May 08, 2002|By Cheryl Lu-Lien Tan | Cheryl Lu-Lien Tan,SUN STAFF

If you're a big-hunk-of-steak kind of person like me, few things could seem more torturous than dinner at a raw-food restaurant.

But as it turned out, it wasn't that bad.

Dan Hoyt and Tolentin Chan, owners of the two Quintessence restaurants in New York, have created dishes that are varied, tasty and intriguing. Sure, being a raw restaurant, it offers no wine or beer, but the coconut drinks almost make up for it.

On a recent Friday night, a friend and I trekked to the East Village restaurant to sample some raw offerings.

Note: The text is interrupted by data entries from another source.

Lemma all_named_one_kind (w : string) (t : Ty) :
  all_named w t -> truthy (bits_and_qubits t) = false.
Proof.
  intro H. destruct (truthy (bits_and_qubits t)) eqn:E; [|reflexivity].
  apply bits_and_qubits_truthy in E. destruct E as [Hb Hq].
  unfold all_named in H. rewrite Forall_forall in H.
  apply H in Hb, Hq. simpl in Hb, Hq. congruence.
Qed.

(** C8. [c.is_mixed] is true (as a Python truth value: the property returns
    a count when the domain holds both kinds of wire) exactly when [bit] and
    [qubit] both occur in the domain of [c] or in the codomain of one of its
    layers, or when one of its boxes has its [is_mixed] flag set. A circuit
    whose wires and boxes are all qubits (or all bits) and whose boxes are not
    mixed is not mixed. *)
Theorem is_mixed_spec (c : Circuit) :
  (truthy (is_mixed c) = true <->
   (In bit (circuit_dom c) /\ In qubit (circuit_dom c))
   \/ (exists cod_, In cod_ (layer_cods (circuit_dom c) (circuit_layers c))
                    /\ In bit cod_ /\ In qubit cod_)
   \/ (exists box, In box (circuit_boxes c) /\ _mixed box = true))
  /\ (forall w : string,
         all_named w (circuit_dom c) ->
         Forall (fun box => _mixed box = false
                            /\ all_named w (cbox_dom box ++ cbox_cod box))
                (circuit_boxes c) ->
         is_mixed c = PyBool false).
Proof.
  split.
  - unfold is_mixed. rewrite !py_or_truthy. cbn [truthy].
    rewrite !orb_true_iff, bits_and_qubits_truthy, !existsb_exists.
    split.
    + intros [[H|[cod_ [Hin H]]]|H]; auto.
      right. left. exists cod_. apply bits_and_qubits_truthy in H. tauto.
    + intros [H|[[cod_ [Hin H]]|H]]; auto.
      left. right. exists cod_. rewrite bits_and_qubits_truthy. tauto.
  - intros w Hdom Hboxes. unfold is_mixed.
    assert (Hcods : Forall (all_named w)
                      (layer_cods (circuit_dom c) (circuit_layers c))).
    { apply layer_cods_all_named; [exact Hdom|].
      unfold circuit_boxes in Hboxes. rewrite Forall_map in Hboxes.
      eapply Forall_impl; [|exact Hboxes]. intros l [_ H].
      unfold all_named in H. apply Forall_app in H. tauto. }
    assert (E1 : existsb (fun cod_ => truthy (bits_and_qubits cod_))
                   (layer_cods (circuit_dom c) (circuit_layers c)) = false).
    { destruct (existsb _ _) eqn:E; [|reflexivity].
      apply existsb_exists in E. destruct E as [cod_ [Hin E]].
      rewrite Forall_forall in Hcods.
      now rewrite (all_named_one_kind w cod_ (Hcods _ Hin)) in E. }
    assert (E2 : existsb _mixed (circuit_boxes c) = false).
    { destruct (existsb _mixed (circuit_boxes c)) eqn:E; [|reflexivity].
      apply existsb_exists in E. destruct E as [box [Hin E]].
      rewrite Forall_forall in Hboxes. destruct (Hboxes _ Hin). congruence. }
    rewrite E1, E2. unfold py_or at 2.
    rewrite (all_named_one_kind w _ Hdom). unfold py_or.
    cbn [truthy]. reflexivity.
Qed.

Lemma is_mixed_spec_witness :
  is_mixed (mkCircuit [qubit; qubit] [qubit]
              [(mkCircuitBox "Bra(0)" [qubit] [] false (Some false), 1)])
  = PyBool false.
Proof.
  apply (proj2 (is_mixed_spec _) "qubit"%string).
  - repeat constructor.
  - repeat constructor.
Defined.
(** A walk on a good grid never raises. *)
Lemma random_walk_good n grid rnd :
  good n grid -> 25 <= n ->
  forall m i p, exists grid' f,
    random_walk grid rnd m i p = Ok (grid', f) /\ walk_result n grid grid' f.
Proof.
  intros G Hn. pose proof (good_square _ _ G) as Hsq.
  induction m as [| m IH]; intros i p; simpl.
  - exists grid, Exhausted. split; reflexivity.
  - set (p' := padd p (possible_directions grid !!! rnd i)).
    destruct (hits_edge grid p') eqn:He.
    + exists grid, (Escaped p'). split; [reflexivity |]. split; [reflexivity | exact He].
    + assert (0 <= fst p' <= n - 2 /\ 0 <= snd p' <= n - 2) as [H1 H2].
      { apply not_true_iff_false in He. rewrite (hits_edge_square n) in He by assumption. lia. }
      rewrite (has_neighbors_square n) by assumption. cbn [bind].
      destruct (existsb _ (neighbors p')) eqn:Hnb.
      * destruct (stick_commits n grid p' G Hn H1 H2) as [grid' [Hst Hc]].
        { rewrite (has_neighbors_square n) by assumption. rewrite Hnb. reflexivity. }
        rewrite Hst. cbn [bind]. exists grid', (Stuck p'). split; [reflexivity | exact Hc].
      * apply IH.
Qed.

Lemma commits_center n grid p grid' :
  good n grid -> commits n grid p grid' -> center grid' = center grid.
Proof.
  intros G [_ [_ [Hsq' _]]].
  rewrite !(center_square n); [reflexivity | exact (good_square _ _ G) | exact Hsq'].
Qed.

Lemma commits_good n grid p grid' :
  good n grid -> 25 <= n -> commits n grid p grid' -> good n grid'.
Proof.
  intros G Hn Hc. pose proof (commits_center _ _ _ _ G Hc) as Hcen.
  destruct Hc as [Hp [_ [Hsq' [Hocc Hrad]]]].
  assert (forall q, dist2_center grid' q = dist2_center grid q) as Hd
    by (intros q; unfold dist2_center; rewrite Hcen; reflexivity).
  constructor.
  - exact (good_size _ _ G).
  - exact Hsq'.
  - rewrite Hcen. apply Hocc. right. exact (good_seed _ _ G).
  - intros q Hq. rewrite Hcen. apply Hocc in Hq. destruct Hq as [-> | Hq].
    + right. exact Hp.
    + exact (good_cells _ _ G q Hq).
  - destruct Hrad as [Hr | [Hlt Hr]].
    + rewrite Hr. destruct (good_radius _ _ G) as [Hi | [c [Hc1 [Hc2 Hc3]]]].
      * left. exact Hi.
      * right. exists c. rewrite Hd. split; [apply Hocc; right; exact Hc1 |]. split; assumption.
    + right. exists p. rewrite Hd. split; [apply Hocc; left; reflexivity |].
      split; [| exact Hr]. pose proof (good_radius_ge _ _ G). lia.
Qed.

(** One particle on a good, still growing grid. *)
Lemma particle_good n grid d :
  good n grid -> growing grid = true ->
  exists grid' f, particle grid d = Ok (grid', f) /\ walk_result n grid grid' f /\
    good n grid'.
Proof.
  intros G Hg. pose proof (growing_large _ _ G Hg) as Hn.
  destruct (random_walk_good n grid (randint_0_7 d) G Hn 200%nat 0%nat
              (padd (center grid) (entry_offset d))) as [grid' [f [Hw Hr]]].
  exists grid', f. split; [exact Hw |]. split; [exact Hr |].
  destruct f as [p | p |]; simpl in Hr.
  - exact (commits_good _ _ _ _ G Hn Hr).
  - destruct Hr as [-> _]. exact G.
  - subst. exact G.
Qed.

The meal began with a cup of Peter's pot, a red, slightly oily soup of blended tomato, yellow pepper and cucumber with basil and spices. The menu claims it "boosts the body's healing power," which I can't attest to, but it did taste like a zesty gazpacho. The black olive and cream dim sum were a little harder to stomach. The dumplings -- seaweed pouches stuffed with diced avocado and black-olive paste -- looked so much like dim sum that it was a shock to bite into the mushy filling and realize you weren't in Chinatown anymore.

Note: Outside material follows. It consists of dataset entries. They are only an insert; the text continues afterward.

Lemma persistent_oom_witness :
  always_out_of_memory Demo.env_exhausted
  /\ exists st' chain rest,
       oom_safe_batch_generation (env := Demo.env_exhausted) [[1; 2; 3]] ∅ None 10 tt
         Demo.start_exhausted
       = (st', Raise (RuntimeError
            "Even a batch size of 1 causes an OOM. Cannot generate with current config."))
       /\ attempts (events st') = attempts (events Demo.start_exhausted) ++ chain
       /\ chain = 10 :: rest
       /\ last chain = Some 1
       /\ strictly_decreasing chain
       /\ Forall (fun n => 1 <= n <= 10) chain
       /\ (length chain <= Z.to_nat 10)%nat.
Proof.
  assert (H : always_out_of_memory Demo.env_exhausted)
    by (intros tr input config criteria n kwargs; reflexivity).
  split; [exact H|].
  apply (persistent_oom Demo.env_exhausted [[1; 2; 3]] ∅ None 10 tt Demo.start_exhausted H).
  lia.
Defined.

(** The example of the specification: a first batch of 10 that runs out of
    memory at 10 and at 8 succeeds at 6. *)
Example oom_safe_10_8_6 :
  let r := oom_safe_batch_generation (env := Demo.env 7 0) [[1; 2; 3]] ∅ None 10 tt
             (Demo.start 7 0) in
  attempts (events r.1) = [10; 8; 6]
  /\ (exists out, r.2 = Ok (out, 6)).
Proof. vm_compute. split; [reflexivity | eauto]. Qed.

(** Under persistent exhaustion from 10 the sizes tried are 10, 8, 6, 4, 3,
    2 and 1. *)
Example oom_chain_10 : oom_chain (oom_safe_depth 10) 10 = [10; 8; 6; 4; 3; 2; 1].
Proof. reflexivity. Qed.

(** ** The heuristic estimator *)

Section HeuristicsFacts.

Context (self : HFModel).

Local Open Scope Q_scope.

Lemma heuristic_unit_positive (parameters : Q) : 0 < heuristic_unit parameters.
Proof.
  unfold heuristic_unit.
  destruct (Qltb parameters 5); [reflexivity|].
  destruct (Qltb parameters 10); [reflexivity|].
  destruct (Qltb parameters 20); reflexivity.
Qed.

The burrito dinner -- lettuce leaves filled with veggies and pastes seasoned to taste like Cheddar cheese and refried beans -- went over better. (But that may have been because we knew Alanis Morissette to our left had ordered the same.) The Italian pasta marinara, however, was outstanding. The pasta, made of thinly sliced squash, was slightly crunchy and absolutely delicious with the marinara sauce. And its "meatballs" (made with nuts) were just as yummy.

We were so happy with the entrees, we decided we to brave the desserts. The pecan pie, made with raw pecans and fresh dates, was a lot less sweet than its nonraw counterpart. And the three-layer mudslide -- featuring carob mousse -- came nowhere near to satisfying my "deepest chocolate cravings," as the menu promised. Both desserts tasted more like gourmet breakfast cereal bars than decadence defined.

The key to enjoying a raw dinner lies in staying focused on one thing: not even subconsciously expecting the raw version to taste like the real deal. And -- it probably wouldn't hurt to have a Grammy-winning superstar slurping it up right next to you.